======== Provided data
Lemma decode_safe rd sliced max_lines raw : rd_ok rd → bytes raw → image_memory (sampling rd) ≤ Z.of_nat (length raw) →
  0 ≤ max_lines ≤ Z.of_nat (length sliced) → Forall sliced_ok sliced →
  ∃ rd' sliced' k, vbi3_raw_decoder_decode rd sliced max_lines raw = Some (rd', sliced', k) ∧ rd_ok rd' ∧ sampling rd' = sampling rd.
Proof.
  intros H1 H2 H3 H4 H5.
  destruct (decode_delivers rd sliced max_lines raw H1 H2 H3 H4 H5) as (rd' & sliced' & k & E & A & _ & _ & _ & _ & B & _).
  by exists rd', sliced', k.
Qed.


(** An NTSC decoder for Closed Caption of line 21 and an image with a caption line. *)
Definition ntsc_sampling : vbi_sampling_par :=
  SamplingPar 525 VBI_PIXFMT_YUV420 13500000 720 0 (21, 284) (1, 1) false true.
Lemma ntsc_sampling_ok : sampling_ok ntsc_sampling.
Proof. split; cbn; [vm_compute; reflexivity..|lia|lia|lia|lia]. Qed.

Definition new_decoder (sp : vbi_sampling_par) : vbi3_raw_decoder := (_vbi3_raw_decoder_init (Some sp)).2.
Definition services_added (rd : vbi3_raw_decoder) (set strict : Z) : vbi3_raw_decoder :=
  match vbi3_raw_decoder_add_services true rd set strict with Some (rd, _) => rd | None => rd end.
Definition caption_decoder : vbi3_raw_decoder := services_added (new_decoder ntsc_sampling) VBI_SLICED_CAPTION_525 1.

Lemma new_decoder_ok sp : _vbi_sampling_par_valid sp = true → sampling_ok sp → rd_ok (new_decoder sp).
Proof.
  intros V S. unfold new_decoder, _vbi3_raw_decoder_init. rewrite V. cbn [negb snd].
  split; cbn; [by right| |done|done]. split; [done|]. split; [done|]. split; [cbn; lia|]. intros i j _ Hi. cbn in Hi. lia.
Qed.

Lemma services_added_ok rd set strict : rd_ok rd → rd_ok (services_added rd set strict) ∧ sampling (services_added rd set strict) = sampling rd.
Proof. intros H. unfold services_added. by destruct (add_services_ok true rd set strict H) as (rd' & sv & -> & ? & ? & _). Qed.

Lemma caption_decoder_ok : rd_ok caption_decoder ∧ sampling caption_decoder = ntsc_sampling.
Proof.
  destruct (services_added_ok (new_decoder ntsc_sampling) VBI_SLICED_CAPTION_525 1) as [H E];
    [by apply new_decoder_ok; [|apply ntsc_sampling_ok]|]. by split.
Qed.

Definition caption_image : list Z := take 720 caption_line ++ repeat 16 (720 - length caption_line) ++ repeat 16 (720 + 17).
Definition no_lines (n : nat) : list vbi_sliced := repeat (Sliced 0 0 (repeat 0 56)) n.
Lemma no_lines_ok n : Forall sliced_ok (no_lines n).
Proof. apply List.Forall_forall. intros s ->%repeat_spec. split; [done|]. apply repeat_bytes. vm_compute. intuition congruence. Qed.

Lemma caption_decoded : (λ x, (x.2, map (λ s, (id s, line s, take 2 (data s))) x.1.2)) <$>
    vbi3_raw_decoder_decode caption_decoder (no_lines 2) 2 caption_image =
  Some (1, [(VBI_SLICED_CAPTION_525, 21, [0x94; 0x2C]); (0, 0, [0; 0])]).
Proof. vm_compute. reflexivity. Qed.

Lemma caption_image_bytes : bytes caption_image.
Proof. apply (bool_decide_unpack _). vm_compute. exact I. Qed.


(** ** All operations *)

(** What a client does with a decoder; [malloc] and [calloc] say whether there is memory. *)
Inductive raw_op :=
  | OpDecode (sliced : list vbi_sliced) (max_lines : Z) (raw : list Z)
  | OpAddServices (malloc : bool) (set strict : Z)
  | OpRemoveServices (set : Z)
  | OpReset
  | OpSetSamplingPar (malloc calloc : bool) (sp : vbi_sampling_par) (strict : Z)
  | OpDebugOff (calloc : bool).

Definition run_op (rd : vbi3_raw_decoder) (op : raw_op) : option vbi3_raw_decoder :=
  match op with
  | OpDecode sliced max_lines raw => '(rd, _, _) ← vbi3_raw_decoder_decode rd sliced max_lines raw; Some rd
  | OpAddServices malloc set strict => '(rd, _) ← vbi3_raw_decoder_add_services malloc rd set strict; Some rd
  | OpRemoveServices set => '(rd, _) ← vbi3_raw_decoder_remove_services rd set; Some rd
  | OpReset => Some (vbi3_raw_decoder_reset rd)
  | OpSetSamplingPar malloc calloc sp strict =>
      '(rd, _) ← vbi3_raw_decoder_set_sampling_par malloc calloc rd sp strict; Some rd
  | OpDebugOff calloc => Some (vbi3_raw_decoder_debug calloc rd false).1
  end.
================
Your answer should consist solely of the lines above from the line with "destruct (decode_delivers rd" to the line with "Definition caption_decoder : vbi3_raw_decoder", both included, reproduced exactly.

**Task response**
  destruct (decode_delivers rd sliced max_lines raw H1 H2 H3 H4 H5) as (rd' & sliced' & k & E & A & _ & _ & _ & _ & B & _).
  by exists rd', sliced', k.
Qed.


(** An NTSC decoder for Closed Caption of line 21 and an image with a caption line. *)
Definition ntsc_sampling : vbi_sampling_par :=
  SamplingPar 525 VBI_PIXFMT_YUV420 13500000 720 0 (21, 284) (1, 1) false true.
Lemma ntsc_sampling_ok : sampling_ok ntsc_sampling.
Proof. split; cbn; [vm_compute; reflexivity..|lia|lia|lia|lia]. Qed.

Definition new_decoder (sp : vbi_sampling_par) : vbi3_raw_decoder := (_vbi3_raw_decoder_init (Some sp)).2.
Definition services_added (rd : vbi3_raw_decoder) (set strict : Z) : vbi3_raw_decoder :=
  match vbi3_raw_decoder_add_services true rd set strict with Some (rd, _) => rd | None => rd end.
Definition caption_decoder : vbi3_raw_decoder := services_added (new_decoder ntsc_sampling) VBI_SLICED_CAPTION_525 1.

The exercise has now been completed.